For our final application, we will track emotion word usage over the course of The Wizard of Oz. We will do this by segmenting the novel into small chunks, and then measure the occurrence rates of emotion words in these chunks.
We will first need a lexicon of emotion words. We will take as a starting point the WordNet-Affect lexicon, but we will remove "Neutral" emotion words.
affect <- subset(affect_wordnet, emotion != "Neutral") affect$emotion <- droplevels(affect$emotion) # drop the unused "Neutral" level affect$category <- droplevels(affect$category) # drop unused categories
Rather than blindly applying the lexicon, we first check to see what the most common emotion terms are.
term_stats(data, subset = term %in% affect$term)
term count support 1 down 93 22 2 great 138 20 3 good 74 20 4 like 64 19 5 heart 67 16 6 yellow 33 14 7 near 20 14 8 glad 19 14 9 afraid 29 13 10 still 20 12 11 surprise 15 12 12 happy 15 11 13 wicked 72 10 14 low 15 10 15 close 13 10 16 terrible 27 9 17 sorry 14 9 18 frightened 13 9 19 blue 21 8 20 dark 16 8 ⋮ (168 rows total)
A few terms jump out as unusual: "yellow" is probably for the yellow brick
road; "down" and "near" probably do not evoke emotions. We can inspect the
usages of the most common terms using the text_locate
function, which shows
these terms in context.
text_sample(data, "down")
text before instance after 1 ch12 …to and\nthe Lion were tired, and lay down upon the grass and fell asleep, with… 2 ch11 …d the night moving his joints up and down \nto make sure they kept in good worki… 3 ch08 …rew heavy\nand she felt she must sit down to rest and to sleep.\n\nBut the Tin … 4 ch22 …uck by a cannon ball.\n\nDorothy ran down and helped the Scarecrow to his feet,… 5 ch04 …stuffed with straw.'\nThen he hopped down at my feet and ate all the corn he wa… 6 ch19 …\nunder the first branches they bent down and twined around him, and the\nnext … 7 ch02 …aw.\n\nThe cyclone had set the house down very gently--for a cyclone--in the\nm… 8 ch22 …s safely\nover the hill and set them down in the beautiful country of the\nQuad… 9 ch03 …in a friendly way.
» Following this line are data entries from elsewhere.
Definition IsIPRestriction (e : conn_error) : bool :=
  ce_ipRestricted e || existsb (Contains (ToLower (ce_text e))) ipRestrictionMarkers.

Inductive ConnectFailure :=
| ConnectFailureCredentials
| ConnectFailureUpstream
| ConnectFailureNotConfigured
| ConnectFailureNoAccount
| ConnectFailureUnknownServer.

#[global] Instance connect_failure_dec : EqDecision ConnectFailure.
Proof. solve_decision. Defined.

Definition connectFailureMarkers : list (string * ConnectFailure) :=
  [("unknown_server", ConnectFailureUnknownServer);
   ("ctrader_client_id", ConnectFailureNotConfigured); ("ctrader client credentials", ConnectFailureNotConfigured);
   ("no ctrader accounts found", ConnectFailureNoAccount); ("no trading account", ConnectFailureNoAccount);
   ("access_denied", ConnectFailureCredentials); ("invalid_grant", ConnectFailureCredentials); ("token refresh rejected", ConnectFailureCredentials);
   ("access_token_invalid", ConnectFailureCredentials); ("cant_route_request", ConnectFailureCredentials); ("invalid credentials", ConnectFailureCredentials);
   ("invalid api key", ConnectFailureCredentials); ("invalid signature", ConnectFailureCredentials); ("unauthorized", ConnectFailureCredentials);
   ("permission denied", ConnectFailureCredentials);
   ("blocked_payload_type", ConnectFailureUpstream); ("rate limit", ConnectFailureUpstream); ("rate-limited", ConnectFailureUpstream);
   ("too many requests", ConnectFailureUpstream); ("http 429", ConnectFailureUpstream); ("(429)", ConnectFailureUpstream);
   ("no such host", ConnectFailureUpstream); ("connection refused", ConnectFailureUpstream); ("connection reset", ConnectFailureUpstream);
   ("i/o timeout", ConnectFailureUpstream); ("timeout", ConnectFailureUpstream); ("deadline exceeded", ConnectFailureUpstream);
   ("tls handshake", ConnectFailureUpstream); ("eof", ConnectFailureUpstream); ("websocket: bad handshake", ConnectFailureUpstream);
   ("dial tcp", ConnectFailureUpstream); ("bad gateway", ConnectFailureUpstream); ("service unavailable", ConnectFailureUpstream);
   ("http 502", ConnectFailureUpstream); ("http 503", ConnectFailureUpstream); ("http 504", ConnectFailureUpstream);
   ("maintenance", ConnectFailureUpstream)].

Definition ClassifyConnectFailure (e : conn_error) : ConnectFailure :=
  match find_first (λ m, Contains (ToLower (ce_text e)) m.1) connectFailureMarkers with
  | Some m => m.2
  | None => ConnectFailureCredentials
  end.

(** ** The table *)

Record row := mkRow {
  rw_vault : Vault.Connection;
  rw_label : string;
  rw_hash : string;
  rw_interval : Z;
  rw_exclude : bool;
  rw_active : bool;
  rw_createdAt : time;
  rw_updatedAt : time;
  rw_requestedAt : option time;
  rw_pinned : option string;
}.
Then she climbed down from the fence\nand walked up to it, … 10 ch04 …ried leaves in one\ncorner. She lay down at once, and with Toto beside her soo… 11 ch17 …m he greeted her pleasantly:\n\n"Sit down , my dear; I think I have found the wa… 12 ch14 …ould\ndo. At his word the band flew down and seized Quelala, carried him in\nt… 13 ch07 …Dorothy with dry leaves when she lay down to sleep.\nThese kept her very snug a… 14 ch10 …surprised at this answer that he sat down to think it\nover.\n\n"It has been ma… 15 ch02 …hall have them to wear." She reached down and picked up\nthe shoes, and after s… 16 ch07 …d not leap across it.\n\nSo they sat down to consider what they should do, and … 17 ch20 … he found in the\nforest Dorothy lay down and slept, for she was tired by the l… 18 ch12 … thanked him for saving them and sat down \nto breakfast, after which they start… 19 ch12 …k to their work, after which she sat down to\nthink what she should do next. S… 20 ch07 …t is certain. Neither can\nwe climb down into this great ditch. Therefore, if… ⋮ (93 rows total)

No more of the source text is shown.